December 23, 2016
BERLIN — The Tunisian national sought in connection with the deadly Berlin truck attack was killed Friday in a shootout with police in Milan, Italy’s interior minister announced.
Minister Marco Minniti told a news conference that the man killed is “without a shadow of doubt” the attacker, Anis Amri, 24. German authorities said they were trying to determine whether Amri had a network of accomplices.
Also on Friday, the Islamic State’s Amaq news agency released a video that showed Amri pledging allegiance to the terror group before the truck rampage through a Christmas market, the terrorist monitoring group SITE reported. The attack killed 12 and injured 48.
The Italian news agency ANSA reported that Amri was stopped during a routine police check at around 3 a.m. local time and was asked to show his identity documents. He allegedly pulled a gun from his backpack and shot an officer in the shoulder. The other officer then shot and killed Amri, Minniti said. He said the wounded officer’s condition was not life-threatening.
Antonio de Iesu, Milan’s police chief, said Amri traveled through France before arriving in Milan by train at around 1 a.m. local time Friday.
“We can be relieved at the end of this week that one acute danger has been ended,” German Chancellor Angela Merkel said in Berlin. “But the danger of terrorism as a whole remains, as it has for many years. We all know that.”

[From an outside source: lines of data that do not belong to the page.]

(* ===== verification/ReportWorkflow.v ===== *)
(** * Reports: the workflow of administrators

    Models [src/modules/core/report/service/report-workflow.service.ts]: the
    lists, status changes, assignment, escalation, resolution, the work queue
    and the bulk operations. *)

From S2P Require Import Prelude Js Roles ReportModel ReportCommon.
From stdpp Require Import sorting.
From coqutil Require Import Datatypes.RecordSetters.
Import DoubleBraceUpdate.

Open Scope Z_scope.

(** ** Orders *)

Definition priority_rank (p : ReportPriority) : Z :=
  match p with LOW => 0 | MEDIUM => 1 | HIGH => 2 | CRITICAL => 3 end.
(** [nulls: 'last'] *)
Definition due_before (a b : option Z) : comparison :=
  match a, b with
  | Some x, Some y => x ?= y
  | Some _, None => Lt
  | None, Some _ => Gt
  | None, None => Eq
  end.
Definition newest_first (a b : Report) : bool := rp_createdAt b <=? rp_createdAt a.
Definition oldest_first (a b : Report) : bool := rp_createdAt a <=? rp_createdAt b.
Definition escalated_order (a b : Report) : bool :=
  match priority_rank (rp_priority b) ?= priority_rank (rp_priority a) with
  | Lt => true | Gt => false | Eq => rp_updatedAt b <=? rp_updatedAt a
  end.
Definition queue_order (a b : Report) : bool :=
  match priority_rank (rp_priority b) ?= priority_rank (rp_priority a) with
  | Lt => true
  | Gt => false
  | Eq => match due_before (rp_dueAt a) (rp_dueAt b) with
          | Lt => true
          | Gt => false
          | Eq => rp_createdAt a <=? rp_createdAt b
          end
  end.

(** ** Lists *)

Inductive AssignmentStatus := unassigned | assigned.
Record AdminReportQuery := {
  aq_status : option ReportStatus;
  aq_category : option ReportCategory;
  aq_assignedTo : option string;
  aq_assignmentStatus : option AssignmentStatus;
  aq_page : option Z;
  aq_limit : option Z;
}.
Definition admin_where (query : AdminReportQuery) (r : Report) : bool :=
  match aq_status query with Some s => bool_decide (rp_status r = s) | None => true end &&
  match aq_category query with Some c => bool_decide (rp_category r = c) | None => true end &&
  match only_truthy (aq_assignedTo query), aq_assignmentStatus query with
  | Some a, _ => bool_decide (rp_assignedToId r = Some a)
  | None, Some unassigned => bool_decide (rp_assignedToId r = None)
  | None, Some assigned => bool_decide (is_Some (rp_assignedToId r))
  | None, None => true
  end.

(** A row with the people it includes. *)
Record WithPeople := {
  wp_report : Report;
  wp_user : option RepUser;
  wp_assignedTo : option RepUser;
}.
Definition with_people (w : RepW) (r : Report) : WithPeople := {|
  wp_report := r;
  wp_user := u ← rp_userId r; rw_users w !! u;
  wp_assignedTo := u ← rp_assignedToId r; rw_users w !! u |}.
Definition without_assignee (p : WithPeople) : WithPeople :=
  {| wp_report := wp_report p; wp_user := wp_user p; wp_assignedTo := None |}.

(** The list of an administrator: no clamping of page and limit. *)
Definition plain_list (where_ : Report → bool) (page limit : option Z)
    (present_row : RepW → Report → WithPeople) : prog RepW (Page WithPeople) :=
  let page := default 1 page in
  let limit := default 20 limit in
  gets (λ w,
    let full := filter (λ r, where_ r = true) (map_to_list (rw_reports w)).*2 in
    let p := page_of page limit ((page - 1) * limit) (ordered newest_first full) in
    {| pg_items := present_row w <$> pg_items p; pg_total := pg_total p;
       pg_page := page; pg_limit := limit |}).

Definition findAllForAdmin (query : AdminReportQuery) : prog RepW (Page WithPeople) :=
  plain_list (admin_where query) (aq_page query) (aq_limit query) with_people.

Definition findAssignedToMe (admin : CurrentUser) (page limit : option Z)
    : prog RepW (Page WithPeople) :=
  plain_list (λ r, bool_decide (rp_assignedToId r = Some (cu_id admin))) page limit
    (λ w r, without_assignee (with_people w r)).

Merkel said she ordered a review of the case. That will almost certainly include an assessment of what investigators knew about Amri. He had been tracked for several months on suspicion of planning an attack. Authorities will also want to know how Amri managed to travel all the way from Germany to Italy when he was the subject of an intense, Europe-wide manhunt.

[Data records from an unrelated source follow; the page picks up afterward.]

(* ===== verification/ReportSubmission.v ===== *)
(** * Reports: submission, withdrawal, drafts and synchronisation

    Models [src/modules/core/report/service/report-submission.service.ts]. The
    instantiation and validation of a stored draft (class-transformer and
    class-validator) is the parameter [instantiate], the object storage
    [stat_of]. *)

From S2P Require Import Prelude Js Roles ReportModel ReportCommon ReportWorkflow.
From stdpp Require Import sorting.
From coqutil Require Import Datatypes.RecordSetters.
Import DoubleBraceUpdate.

Open Scope Z_scope.

(** ** What is submitted *)

Record MediaBearingDto := {
  d_photo : option (list string);
  d_video : option (list string);
  d_audio : option (list string);
  d_pdf : option (list string);
  d_document : option (list string);
  d_other : option (list string);
}.
Record CreateReportDto := {
  cd_category : ReportCategory;
  cd_description : string;
  cd_location : option string;
  cd_incidentAt : option Z;
  cd_media : MediaBearingDto;
}.
Record UpdateReportDto := {
  ud_category : option ReportCategory;
  ud_description : option string;
  ud_location : option string;
  ud_incidentAt : option Z;
  ud_media : MediaBearingDto;
}.

Definition no_media : MediaBearing :=
  {| m_photo := []; m_video := []; m_audio := []; m_pdf := []; m_document := []; m_other := [] |}.
(** [data.photo ?? base.photo], for every field *)
Definition media_or (d : MediaBearingDto) (base : MediaBearing) : MediaBearing := {|
  m_photo := default (m_photo base) (d_photo d);
  m_video := default (m_video base) (d_video d);
  m_audio := default (m_audio base) (d_audio d);
  m_pdf := default (m_pdf base) (d_pdf d);
  m_document := default (m_document base) (d_document d);
  m_other := default (m_other base) (d_other d) |}.

Definition media_fields (m : MediaBearing) (d : MediaBearingDto)
    : list (list string * option (list string)) :=
  [(m_photo m, d_photo d); (m_video m, d_video d); (m_audio m, d_audio d);
   (m_pdf m, d_pdf d); (m_document m, d_document d); (m_other m, d_other d)].

(** What an update adds to and removes from the media. *)
Definition diffMediaFields (before : MediaBearing) (incoming : MediaBearingDto)
    : list string * list string :=
  foldl (λ '(added, removed) '(prev, next),
    match next with
    | None => (added, removed)
    | Some next => (added ++ filter (λ fp, fp ∉ prev) next,
                    removed ++ filter (λ fp, fp ∉ next) prev)
    end) ([], []) (media_fields before incoming).

Definition sum (ns : list Z) : Z := foldl Z.add 0 ns.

Interior Minister Thomas de Maiziere said Germany’s high alert level would not be scaled back.
In western Germany, police said Friday that they had detained two Kosovo-born brothers on suspicion of planning to carry out an attack on a shopping mall in the town of Oberhausen, near the Dutch border. Police said there did not appear to be a connection to the Berlin attack.

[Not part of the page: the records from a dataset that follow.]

Lemma ok_updateStatus a id s n : ok (updateStatus cfg a id s n).
Proof.
  unfold updateStatus. apply safe_bind; [handled|intros r]. apply safe_bind; [handled|intros _].
  destruct (negb _) eqn:Ha; [handled|]. apply negb_false_iff in Ha.
  apply safe_bind; [|intros n0; handled].
  apply ok_claim. intros t q Hq. by eapply step_by_table.
Qed.
Lemma ok_escalate a id c : ok (escalate a id c).
Proof.
  unfold escalate. apply safe_bind; [handled|intros r]. apply safe_bind; [handled|intros _].
  destruct (negb _) eqn:Ha; [handled|]. apply negb_false_iff in Ha.
  apply safe_bind; [|intros n0; handled].
  apply ok_claim. intros t q Hq. by eapply step_by_table.
Qed.
Lemma auto_allows s : auto_assigned s = true → allows s ASSIGNED = true.
Proof. by intros [_ ?]%andb_prop. Qed.
Lemma ok_assign a id u n : ok (assign a id u n).
Proof.
  unfold assign. apply safe_bind; [handled|intros r]. apply safe_bind; [handled|intros x].
  apply safe_bind; [handled|intros target]. destruct (negb _); [handled|].
  apply safe_bind; [|intros n0; handled].
  apply ok_claim. intros t q Hq. unfold upd_assigned.
  destruct (auto_assigned _) eqn:Hauto; [|same].
  eapply step_by_table; [by apply auto_allows|exact Hq|by split|done].
Qed.
Lemma ok_deEscalate a id c : ok (deEscalate a id c).
Proof.
  unfold deEscalate. apply safe_bind; [handled|intros r].
  apply ok_checked. intros Hr%negb_false_iff%has_status_eq.
  apply safe_bind; [|intros o; unfold escalation_update; handled].
  apply ok_transition; [by rewrite Hr|done].
Qed.
Lemma ok_resolve a id o c : ok (resolve a id o c).
Proof.
  unfold resolve. apply safe_bind; [handled|intros r].
  apply ok_checked. intros Hr%negb_false_iff.
  apply safe_bind; [|intros x; handled]. apply ok_transition; [done|by repeat split].
Qed.
Lemma ok_markSpam a id c : ok (markSpam cfg a id c).
Proof.
  unfold markSpam. apply safe_bind; [handled|intros r]. apply safe_bind; [handled|intros _].
  cbv zeta. destruct (allows _ _) eqn:Ha; [|handled].
  apply safe_bind; [|intros x; handled].
  apply safe_bind; [|intros x; handled]. apply ok_transition; [done|by repeat split].
Qed.
Lemma ok_withdraw u id : ok (withdraw u id).
Proof.
  unfold withdraw. apply safe_bind; [handled|intros r]. destruct (negb _); [handled|].
  apply safe_bind; [|intros n; handled].
  apply ok_claim. intros t q Hq. by apply (step_by_table PENDING REJECTED).
Qed.
Lemma ok_queueNext a t : ok (queueNext a t).
Proof.
  unfold queueNext. generalize 5%nat. intros n. induction n as [|n IH]; cbn; [done|].
  apply safe_bind; [handled|intros [c|]]; [|handled].
  apply safe_bind; [|intros k; unfold claimed; handled].
  apply ok_claim. intros x q [_ Hq]%andb_prop. unfold upd_claimed.
  destruct (auto_assigned _) eqn:Hauto; [|same].
  eapply step_by_table; [by apply auto_allows|exact Hq|by split|done].
Qed.
Hint Resolve ok_updateStatus ok_assign ok_unassign : safe.

Lemma ok_runBulk ids fn : (∀ id, ok (fn id)) → ok (runBulk ids fn).
Proof.
  intros Hfn. unfold runBulk. apply safe_bind; [|intros r; handled].
  generalize (unique ids) (@nil string) (@nil (string * string)).
  intros xs; induction xs as [|x xs IH]; intros ss fs; cbn; [handled|].
  apply safe_bind; [by apply ok_attempt|intros [?|?]; apply IH].
Qed.
Lemma ok_audit_bulk a b c d e : ok (audit_bulk a b c d e).
Proof. apply ok_emit. Qed.
Hint Resolve ok_audit_bulk : safe.
Lemma ok_bulkAssign a ids u : ok (bulkAssign a ids u).
Proof. unfold bulkAssign. apply safe_bind; [apply ok_runBulk|]; intros; handled. Qed.
Lemma ok_bulkUpdateStatus a ids s n : ok (bulkUpdateStatus cfg a ids s n).
Proof. unfold bulkUpdateStatus. apply safe_bind; [apply ok_runBulk|]; intros; handled. Qed.
Lemma ok_bulkUnassign a ids : ok (bulkUnassign a ids).
Proof. unfold bulkUnassign. apply safe_bind; [apply ok_runBulk|]; intros; handled. Qed.
End table.

(** *** Handlers that write a status without looking at the one in the table *)
Section free.
Context (Hstatus : ∀ a b m, S (a, m) (b, m)).

Lemma ok_flagUrgent u id d : ok (flagUrgent u id d).
Proof.
  unfold flagUrgent, urgent_tx, escalation_create, gpsData. cbv zeta.
  handled; apply ok_update; intros; (split; [by repeat split|apply Hstatus]).
Qed.

Context (HS : ∀ a b, S a b).
Ltac free := intros; repeat case_match; (split; [by repeat split|apply HS]).

Lemma ok_merge a i j c : ok (ReportLifecycle.merge a i j c).
Proof.
  unfold ReportLifecycle.merge, merge_tx, merge_create, upd_merged. cbv zeta.
  handled; first [apply ok_update | apply ok_updateMany]; free.
Qed.
Lemma ok_unmerge a i j c : ok (unmerge a i j c).
Proof.
  unfold unmerge, unmerge_tx, merge_update, upd_unmerged. cbv zeta.
  handled; first [apply ok_update | apply ok_updateMany]; free.
Qed.
End free.
End rows.

(** The handlers, for the pools. *)
Create HintDb report_handlers discriminated.
#[export] Hint Resolve
  ok_updateStatus ok_assign ok_unassign ok_escalate ok_deEscalate ok_updateCategory
  ok_updatePriority ok_resolve ok_bulkAssign ok_bulkUpdateStatus ok_bulkUnassign ok_assignTeam
  ok_queueNext ok_archive ok_unarchive ok_softDelete ok_restore ok_markSpam ok_markFalse
  ok_unmark ok_addLink ok_removeLink ok_updateSensitivity ok_grantAccess ok_revokeAccess
  ok_revealReporter ok_setLegalHold ok_handleUserSuspended ok_create_report ok_update_report
  ok_withdraw ok_saveDraft ok_updateDraft ok_deleteDraft ok_submitDraft ok_syncReports
  ok_addEvidence ok_requestReopen ok_submitFeedback ok_requestErasure ok_markSeen
  ok_markAllSeen ok_muteReport ok_setContactPreference ok_changeAnonymity : report_handlers.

German prosecutors said Amri’s fingerprints were found on the truck and Interior Minister Thomas de Maizière said it was highly likely he was the perpetrator. Amri’s family in Tunisia had urged him to surrender during the four days he remained at large.
German and Italian media reported that Amri left Tunisia in 2011 after the Arab Spring uprising there and traveled to Italy on a boat with other migrants. He lived in Catania, Sicily and pretended to be a minor at age 19, La Stampa reported.
He served four years in jail in Italy for trying to set fire to his school, according to the reports. After completing his sentence, Amri could not be deported because Tunisia did not recognize him as a citizen, so he moved to Germany, Italian media said.